An early instar of a Plain Tiger - Danaus chrysippus butterfly ingeniously feeds on the toxic milkweed Calotropis gigantea.
It carefully bites the middle of the leaf, so that the toxic milky sap flows out.
Once most of the sap is out, the caterpillar can easily feed on the less-toxic parts.
As it matures, they become more and more tolerant to the toxins, thereby consuming it easily.

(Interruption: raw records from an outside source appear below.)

(** * The scrape / cache / dedup / verify pipeline

    A shallow embedding of the scraper service ([GoogleMapsScraper]) and of
    the [process-listings] edge function, over an explicit model of the
    store (tables, row-level policies, query builder) and of the network.

    Strings are sequences of characters with codes below 256, read as the
    code points U+0000 to U+00FF, with the case mapping and the white space
    JavaScript has there.  Instants are milliseconds, in [Z]. *)

From Stdlib Require Import ZArith String Ascii Bool List Lia QArith.
From stdpp Require Import base option list gmap strings.

Local Open Scope Z_scope.

(** ** JavaScript string primitives used by the sources *)

Module JsString.

Definition code (c : ascii) : nat := nat_of_ascii c.

(** The characters [toLowerCase] changes: A to Z, and U+00C0 to U+00DE
    without the multiplication sign U+00D7. *)
Definition isUpper (c : ascii) : bool :=
  (Nat.leb 65 (code c) && Nat.leb (code c) 90)
  || (Nat.leb 192 (code c) && Nat.leb (code c) 222
      && negb (Nat.eqb (code c) 215)).

Definition lowerChar (c : ascii) : ascii :=
  if isUpper c then ascii_of_nat (code c + 32) else c.
(** Between the ping and the final quit, an operation other than jsonset
    and jsonget leaves the connection as it is when it completes and
    releases it once when it throws. *)
Lemma dispatch_outcome (rt : Runtime) (respond : oracle)
    (this : IExecuteFunctions) (client operation : jsval) (s s' : state)
    (r : result unit) :
  (forall op, operation = VStr op -> single_item op) ->
  dispatch rt respond this client operation s = (r, s') ->
  opened s' = opened s
  /\ match r with
     | Ok _ => closed s' = closed s
     | Thrown _ => closed s' = S (closed s)
     end.
Proof.
  intros Hsingle. unfold dispatch.
  destruct (is_str operation "info").
  - intros H. apply op_info_outcome in H as (H1 & H2).
    split; [assumption |]. destruct r; tauto.
  - destruct operation; try (intros [= <- <-]; auto).
    destruct (bool_decide (s0 ∈ per_item_operations)) eqn:Hin.
    + apply bool_decide_eq_true in Hin. intros H.
      apply (item_loop_outcome rt respond this client s0 Hin
               (Hsingle s0 eq_refl)) in H as (H1 & H2).
      split; [assumption |]. destruct r; tauto.
    + intros [= <- <-]. auto.
Qed.
(** * go-flux: lexer, compiler and virtual machine, embedded in Rocq

  The development follows the packages of the repository:
  [token]/[lexer] (internal/lexer), [ast], [bytecode],
  [compiler] (internal/compiler) and [vm] (internal/vm).
  Go's [int] is a 64-bit two's complement integer and is modelled by [Z]
  with the wrap-around written out where arithmetic is performed; bytes are
  [Z] in the range 0..255; [float64] is IEEE-754 binary64, modelled by the
  Standard Library's [spec_float] at precision 53. *)

From Stdlib Require Import ZArith List String Ascii Lia Bool DecimalString.
From Stdlib Require Import Floats.SpecFloat.
From stdpp Require Import gmap strings list fin_maps.

Open Scope Z_scope.

(** ** Go integers and floats *)

Module goint.

Definition minInt64 : Z := - 2 ^ 63.
Definition maxInt64 : Z := 2 ^ 63 - 1.

Definition in_int64 (z : Z) : bool := (minInt64 <=? z) && (z <=? maxInt64).

(** Two's complement wrap-around of 64-bit [int] arithmetic. *)
Definition wrap64 (z : Z) : Z := (z + 2 ^ 63) mod 2 ^ 64 - 2 ^ 63.

(** [byte(x)]: conversion of an integer to an 8-bit value. *)
Definition to_byte (z : Z) : Z := Z.land z 255.

(** [strconv.FormatInt(i, 10)] and the verb [%d]. *)
Definition FormatInt (z : Z) : string := NilZero.string_of_int (Z.to_int z).

End goint.

Module float64.

Definition prec : Z := 53.
Definition emax : Z := 1024.

Definition t : Type := spec_float.

Definition zero : t := S754_zero false.

(** [float64(i)] for an [int] i: round to nearest even. *)
Definition of_int (i : Z) : t := binary_normalize prec emax i 0 false.

(** [int(f)]: truncation toward zero.  The Go specification leaves the
    result open when the value does not fit; the constant below is what
    the amd64 conversion instruction delivers (the most negative integer). *)
Definition to_int (f : t) : Z :=
  match f with
  | S754_zero _ => 0
  | S754_finite s m e =>
      let mag := if 0 <=? e then Z.pos m * 2 ^ e else Z.shiftr (Z.pos m) (- e) in
      let v := if s then - mag else mag in
      if goint.in_int64 v then v else goint.minInt64
  | S754_infinity _ | S754_nan => goint.minInt64
  end.

Definition add (a b : t) : t := SFadd prec emax a b.
Definition sub (a b : t) : t := SFsub prec emax a b.
Definition mul (a b : t) : t := SFmul prec emax a b.
Definition div (a b : t) : t := SFdiv prec emax a b.
Definition neg (a : t) : t := SFopp a.

(** Go's [==], [<], [<=] on floats; [!=] is the negation of [==]. *)
Definition eqb (a b : t) : bool := SFeqb a b.
Definition ltb (a b : t) : bool := SFltb a b.
Definition leb (a b : t) : bool := SFleb a b.

End float64.

(** ** internal/bytecode: opcodes, chunks and prototypes *)

Module bytecode.

Definition OP_CONST : Z := 0.
Definition OP_NULL : Z := 1.
Definition OP_TRUE : Z := 2.
Definition OP_FALSE : Z := 3.
Definition OP_POP : Z := 4.
Definition OP_ADD : Z := 8.
Definition OP_SUB : Z := 9.
Definition OP_MUL : Z := 10.
Definition OP_DIV : Z := 11.
Definition OP_NEG : Z := 12.
Definition OP_NOT : Z := 13.
Definition OP_EQ : Z := 16.
Definition OP_NEQ : Z := 17.
Definition OP_LT : Z := 18.
Definition OP_LTE : Z := 19.
Definition OP_GT : Z := 20.
Definition OP_GTE : Z := 21.
Definition OP_AND : Z := 22.
Definition OP_OR : Z := 23.
Definition OP_GET_GLOBAL : Z := 24.
Definition OP_SET_GLOBAL : Z := 25.
Definition OP_DEFINE_GLOBAL : Z := 26.
Definition OP_GET_LOCAL : Z := 32.
Definition OP_SET_LOCAL : Z := 33.
Definition OP_GET_UPVALUE : Z := 34.
Definition OP_SET_UPVALUE : Z := 35.
Definition OP_ARRAY : Z := 40.
Definition OP_OBJECT : Z := 41.
Definition OP_RANGE : Z := 42.
Definition OP_INDEX_GET : Z := 43.
Definition OP_INDEX_SET : Z := 44.
Definition OP_GET_PROP : Z := 45.
Definition OP_SET_PROP : Z := 46.
Definition OP_JUMP : Z := 48.
Definition OP_JUMP_IF_FALSE : Z := 49.
Definition OP_JUMP_IF_TRUE : Z := 50.
Definition OP_CALL : Z := 56.
Definition OP_RETURN : Z := 57.
Definition OP_CLOSURE : Z := 58.
Definition OP_NOP : Z := 64.
Definition OP_DEBUG : Z := 65.
Definition OP_ITER_PREP : Z := 72.
Definition OP_ITER_NEXT : Z := 73.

That being said, if you merely enjoy photographing nature, you will find wonders in your backyard itself. It’s fascinating to see documentaries of rare animals or behaviors shot in a backyard or a nearby wildlife park, taken by nature photographers who share the information with the world – be it a new bird in your backyard, an invasive insect or a rare species of ant. It is the best means of getting closer to nature and respecting it. This little step can have a significant impact on how we do our part in conservation – by starting from our own backyard. There are many resources on how to garden your backyard with native plants, how to create a butterfly garden or attract birds. If many of us engage in such a hobby, it will be a lot easier to save vanishing species such as House Sparrows in India and Gold Finches in Canada, ultimately leading a way to conserve top-of-the-food-chain animals like tigers and elephants by increased awareness. Be a photonaturalist. Respect the environment with as much care as you would your camera.
“You don’t take a photograph, you make it”, quotes Jonathan Klein. A TED talk worth watching.

1 comment:

  1. thank you so much for sharing about being a photonaturalist and the photo talk by Ted. That talk was very moving and inspirational!!